┌──

Lemma get_props_loop_invalid output props (line : str) :
  line ∈ output -> getprop_pattern_match line = None ->
  exists msg, get_props_loop output props = Raise (RuntimeError msg).
Proof.
  revert props. induction output as [|l output IH]; intros props Hin Hbad.
  - by apply elem_of_nil in Hin.
  - simpl. destruct (getprop_pattern_match l) as [[key value]|] eqn:Hl; [|eauto].
    case_bool_decide; [eauto|].
    apply elem_of_cons in Hin as [->|Hin]; [congruence|]. by apply IH.
Qed.

Lemma get_props_loop_key_taken output props (line key value : str) :
  line ∈ output -> getprop_pattern_match line = Some (key, value) ->
  is_Some (props !! key) ->
  exists msg, get_props_loop output props = Raise (RuntimeError msg).
Proof.
  revert props. induction output as [|l output IH]; intros props Hin Hm Hk.
  - by apply elem_of_nil in Hin.
  - simpl. destruct (getprop_pattern_match l) as [[key' value']|] eqn:Hl; [|eauto].
    case_bool_decide as Hdup; [eauto|].
    apply elem_of_cons in Hin as [->|Hin].
    + rewrite Hm in Hl. injection Hl as <- <-. done.
    + apply IH; [done..|]. apply lookup_insert_is_Some.
      destruct (decide (key' = key)); [by left|by right].
Qed.

Lemma get_props_loop_duplicate (l1 l2 l3 : list str) props
    (a b key v1 v2 : str) :
  getprop_pattern_match a = Some (key, v1) ->
  getprop_pattern_match b = Some (key, v2) ->
  exists msg,
    get_props_loop (l1 ++ a :: l2 ++ b :: l3) props = Raise (RuntimeError msg).
Proof.
  intros Ha Hb. revert props. induction l1 as [|l l1 IH]; intros props.
  - simpl. rewrite Ha. case_bool_decide; [eauto|].
    apply (get_props_loop_key_taken _ _ b key v2); [|done|].
    + apply elem_of_app. right. apply list_elem_of_here.
    + rewrite lookup_insert_eq. eauto.
  - simpl. destruct (getprop_pattern_match l) as [[key' value']|]; [|eauto].
    case_bool_decide; eauto.
Qed.

Lemma get_props_loop_collects output kvs props :
  Forall2 (fun line kv => getprop_pattern_match line = Some kv) output kvs ->
  NoDup kvs.*1 ->
  (forall key, key ∈ kvs.*1 -> props !! key = None) ->
  get_props_loop output props = Return (list_to_map kvs ∪ props).
Proof.
  intros Hall. revert props.
  induction Hall as [|line [key value] output kvs Hm _ IH]; intros props Hnd Hfresh.
  - simpl. by rewrite (left_id_L ∅ (∪)).
  - simpl in *. rewrite Hm.
    apply NoDup_cons in Hnd as [Hkey Hnd].
    rewrite bool_decide_eq_false_2.
    2:{ rewrite (Hfresh key) by apply list_elem_of_here. by intros [? ?]. }
    rewrite IH; [|done|].
    + f_equal. rewrite <- insert_union_l. symmetry. apply insert_union_r.
      by apply not_elem_of_list_to_map_1.
    + intros k Hk. rewrite lookup_insert_ne; [|by intros ->].
      apply Hfresh. by apply list_elem_of_further.
Qed.

End GetProps.

Section PropertyMethods.

Variable h : host.

Lemma get_props_run (s s' : AndroidDevice * trace) (output err : str) :
  shell h [lit "getprop"] s = (Return (output, err), s') ->
  get_props h s = (get_props_loop (splitlines output) ∅, s').
Proof. intros Hs. unfold get_props, bind. by rewrite Hs. Qed.

Lemma get_prop_run (prop_name : str) (s s' : AndroidDevice * trace)
    (output err : str) :
  shell h [lit "getprop"; prop_name] s = (Return (output, err), s') ->
  get_prop h prop_name s =
    (match splitlines output with
     | [value] => if is_empty (strip value) then Return None
                  else Return (Some value)
     | lines =>
         Raise (RuntimeError
                  (lit "Too many lines in getprop output:" ++ [LF]
                     ++ join [LF] lines))
     end, s').
Proof.
  intros Hs. unfold get_prop, bind. rewrite Hs.
  destruct (splitlines output) as [|value [|? ?]]; try done.
  by destruct (is_empty (strip value)).
Qed.

End PropertyMethods.

(** * Main results *)

(** ** Legacy-mode output parsing *)

(** C1.  A legacy-mode output made of a payload, the delimiter and the
    decimal text of an exit code between 0 and 255 parses to that exit
    code and to exactly the payload, whatever the length of the payload,
    so both below and above the length of the scan window.  The proof does
    not need the payload to be free of the delimiter character. *)
Theorem parse_shell_output_recovers_payload (payload : str) (n : Z) :
  (0 <= n <= 255)%Z ->
  delimiter ∉ payload ->
  _parse_shell_output (payload ++ _RETURN_CODE_DELIMITER ++ decimal n)
    = Return (n, payload).
Proof.
  intros Hn _.
  destruct (exit_code_text n Hn) as (Hx & Hlen & Hint).
  change (_RETURN_CODE_DELIMITER ++ decimal n) with (delimiter :: decimal n).
  by rewrite parse_delimited, Hint.
Qed.

Lemma parse_shell_output_recovers_payload_witness :
  _parse_shell_output (lit "ok" ++ _RETURN_CODE_DELIMITER ++ decimal 7)
    = Return (7%Z, lit "ok") /\
  _parse_shell_output
      (lit "a payload longer than the window" ++ _RETURN_CODE_DELIMITER
         ++ decimal 255)
    = Return (255%Z, lit "a payload longer than the window").
Proof.
  split; apply parse_shell_output_recovers_payload; first [lia | compute_done].
Defined.

(** C3.  When the delimiter character does not occur in the trailing scan
    window, [_parse_shell_output] raises the "could not find exit status"
    error, wherever else the delimiter may occur; [shell_nocheck] in
    legacy mode, and [shell] after it, end with that same error after
    having started the shell command exactly once. *)
Theorem delimiter_outside_window_is_fatal :
  (forall out : str,
     delimiter ∉ trailing_window out ->
     _parse_shell_output out
       = Raise (RuntimeError
                  (lit "Could not find exit status in shell output."))) /\
  (forall (h : host) (d d1 : AndroidDevice) (t t1 : trace)
          (fs cmd : list str),
     features h (d, t) = (Return fs, (d1, t1)) ->
     list_in SHELL_PROTOCOL_FEATURE fs = false ->
     let argv := adb_cmd d ++ [lit "shell"] ++ cmd
                   ++ [lit "; " ++ _RETURN_CODE_PROBE_STRING] in
     delimiter ∉ trailing_window (stdout (run h t1 argv)) ->
     let fatal :=
       RuntimeError (lit "Could not find exit status in shell output.") in
     shell_nocheck h cmd (d, t) = (Raise fatal, (d1, t1 ++ [argv])) /\
     shell h cmd (d, t) = (Raise fatal, (d1, t1 ++ [argv]))).
Proof.
  split; [exact parse_not_found|].
  intros h d d1 t t1 fs cmd Hf Hlegacy argv Hx fatal.
  assert (Hnc : shell_nocheck h cmd (d, t) = (Raise fatal, (d1, t1 ++ [argv]))).
  { rewrite (shell_nocheck_legacy h d d1 t t1 fs cmd Hf Hlegacy).
    fold argv. by rewrite (parse_not_found _ Hx). }
  split; [done|]. by apply shell_of_shell_nocheck_raise.
Qed.

Lemma delimiter_outside_window_is_fatal_witness :
  _parse_shell_output (lit "x0 and more")
    = Raise (RuntimeError (lit "Could not find exit status in shell output.")) /\
  fst (shell_nocheck (sample_host [] (lit "x0 and more") None) [lit "ls"]
         (sample_device, []))
    = Raise (RuntimeError (lit "Could not find exit status in shell output.")).
Proof.
  destruct delimiter_outside_window_is_fatal as [Hparse Hshell]. split.
  - apply Hparse. compute_done.
  - pose (h := sample_host [] (lit "x0 and more") None).
    destruct (Hshell h sample_device
                (set_features [] sample_device) []
                [adb_cmd sample_device ++ [lit "features"]] [] [lit "ls"])
      as [Hnc _].
    + reflexivity.
    + reflexivity.
    + compute_done.
    + exact (f_equal fst Hnc).
Defined.

(** C9.  When the delimiter is found in the trailing window and the text
    after its last occurrence is not an integer literal, the conversion
    fails and [_parse_shell_output] raises [ValueError], not the
    [RuntimeError] it documents.  Such outputs exist: one ending in the
    delimiter, and one with other characters after it. *)
Theorem parse_shell_output_bad_code_text :
  (forall out w tail : str,
     trailing_window out = w ++ delimiter :: tail ->
     delimiter ∉ tail ->
     int tail = None ->
     _parse_shell_output out = Raise ValueError) /\
  _parse_shell_output (lit "abcx") = Raise ValueError /\
  _parse_shell_output (lit "donexfoo") = Raise ValueError.
Proof.
  split; [|split; reflexivity].
  intros out w tail Hw Hx Hint.
  destruct (parse_found_window out w tail Hw Hx) as (pre & _ & ->).
  by rewrite Hint.
Qed.

Lemma parse_shell_output_bad_code_text_witness :
  _parse_shell_output (lit "some output x1 2") = Raise ValueError.
Proof.
  apply (proj1 parse_shell_output_bad_code_text _ (lit "t ") (lit "1 2"));
    [reflexivity | compute_done | reflexivity].
Defined.

(** C10.  When [_parse_shell_output] returns, the cleaned output is a
    prefix of the input: the input is the cleaned output, then the
    delimiter, then the exit-code text (with whatever line terminator it
    ends in), and nothing else; the exit code is the value of that text. *)
Theorem parse_shell_output_strips_suffix (out cleaned : str) (n : Z) :
  _parse_shell_output out = Return (n, cleaned) ->
  exists code_text : str,
    out = cleaned ++ _RETURN_CODE_DELIMITER ++ code_text /\
    int code_text = Some n /\
    (delimiter ∉ code_text) /\
    cleaned `prefix_of` out /\
    length cleaned
      = length out - (length _RETURN_CODE_DELIMITER + length code_text) /\
    cleaned = take (length cleaned) out.
Proof.
  intros Hret.
  destruct (parse_return_inv out cleaned n Hret) as (tail & -> & Hx & _ & Hint).
  exists tail. change (_RETURN_CODE_DELIMITER ++ tail) with (delimiter :: tail).
  repeat split; try done.
  - by eexists.
  - rewrite length_app. simpl. lia.
  - by rewrite take_app_length.
Qed.

Lemma parse_shell_output_strips_suffix_witness :
  exists code_text : str,
    lit "two words x 12 " = lit "two words " ++ _RETURN_CODE_DELIMITER ++ code_text /\
    int code_text = Some 12%Z /\
    (delimiter ∉ code_text) /\
    lit "two words " `prefix_of` lit "two words x 12 " /\
    length (lit "two words ")
      = length (lit "two words x 12 ")
        - (length _RETURN_CODE_DELIMITER + length code_text) /\
    lit "two words " = take (length (lit "two words ")) (lit "two words x 12 ").
Proof.
  apply (parse_shell_output_strips_suffix _ _ 12%Z). reflexivity.
Defined.

(** ** Running shell commands *)

(** C2.  On a handle whose feature list holds [shell_v2], [shell_nocheck]
    starts exactly the address arguments, [shell] and the user's command,
    with nothing appended, and returns the return code, the standard
    output and the standard error of that process as they are. *)
Theorem shell_nocheck_structured_passthrough (h : host)
    (d d1 : AndroidDevice) (t t1 : trace) (fs cmd : list str) :
  features h (d, t) = (Return fs, (d1, t1)) ->
  list_in SHELL_PROTOCOL_FEATURE fs = true ->
  let argv := adb_cmd d ++ [lit "shell"] ++ cmd in
  let p := run h t1 argv in
  shell_nocheck h cmd (d, t)
    = (Return (returncode p, stdout p, stderr p), (d1, t1 ++ [argv])).
Proof.
  intros Hf Hin argv p.
  destruct (features_inv h _ _ _ _ _ Hf) as (fs' & [= <-] & Hc & _).
  unfold shell_nocheck, _make_shell_cmd, bind, self. simpl.
  rewrite Hf, Hin. simpl. unfold on_host, spawn. simpl.
  rewrite (features_cached h d1 _ fs Hc), Hin. done.
Qed.


Lemma shell_nocheck_structured_passthrough_witness :
  shell_nocheck (sample_host (lit "shell_v2") (lit "x1 out x9") None)
      [lit "ls"; lit "-l"] (sample_device, [])
    = (Return (0%Z, lit "x1 out x9", []),
       (set_features [lit "shell_v2"] sample_device,
        [[lit "adb"; lit "-s"; lit "abc123"; lit "features"];
         [lit "adb"; lit "-s"; lit "abc123"; lit "shell"; lit "ls"; lit "-l"]])).
Proof.
  apply (shell_nocheck_structured_passthrough
           (sample_host (lit "shell_v2") (lit "x1 out x9") None)
           sample_device (set_features [lit "shell_v2"] sample_device)
           [] [[lit "adb"; lit "-s"; lit "abc123"; lit "features"]]
           [lit "shell_v2"] [lit "ls"; lit "-l"]); reflexivity.
Defined.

└──

→ WORK INSTRUCTION
Return exactly the leading lines of the listing, stopping after the line in which "value']|] eqn:Hl; [|eauto]." occurs.

→ ANSWER SPACE
Lemma get_props_loop_invalid output props (line : str) :
  line ∈ output -> getprop_pattern_match line = None ->
  exists msg, get_props_loop output props = Raise (RuntimeError msg).
Proof.
  revert props. induction output as [|l output IH]; intros props Hin Hbad.
  - by apply elem_of_nil in Hin.
  - simpl. destruct (getprop_pattern_match l) as [[key value]|] eqn:Hl; [|eauto].
    case_bool_decide; [eauto|].
    apply elem_of_cons in Hin as [->|Hin]; [congruence|]. by apply IH.
Qed.

Lemma get_props_loop_key_taken output props (line key value : str) :
  line ∈ output -> getprop_pattern_match line = Some (key, value) ->
  is_Some (props !! key) ->
  exists msg, get_props_loop output props = Raise (RuntimeError msg).
Proof.
  revert props. induction output as [|l output IH]; intros props Hin Hm Hk.
  - by apply elem_of_nil in Hin.
  - simpl. destruct (getprop_pattern_match l) as [[key' value']|] eqn:Hl; [|eauto].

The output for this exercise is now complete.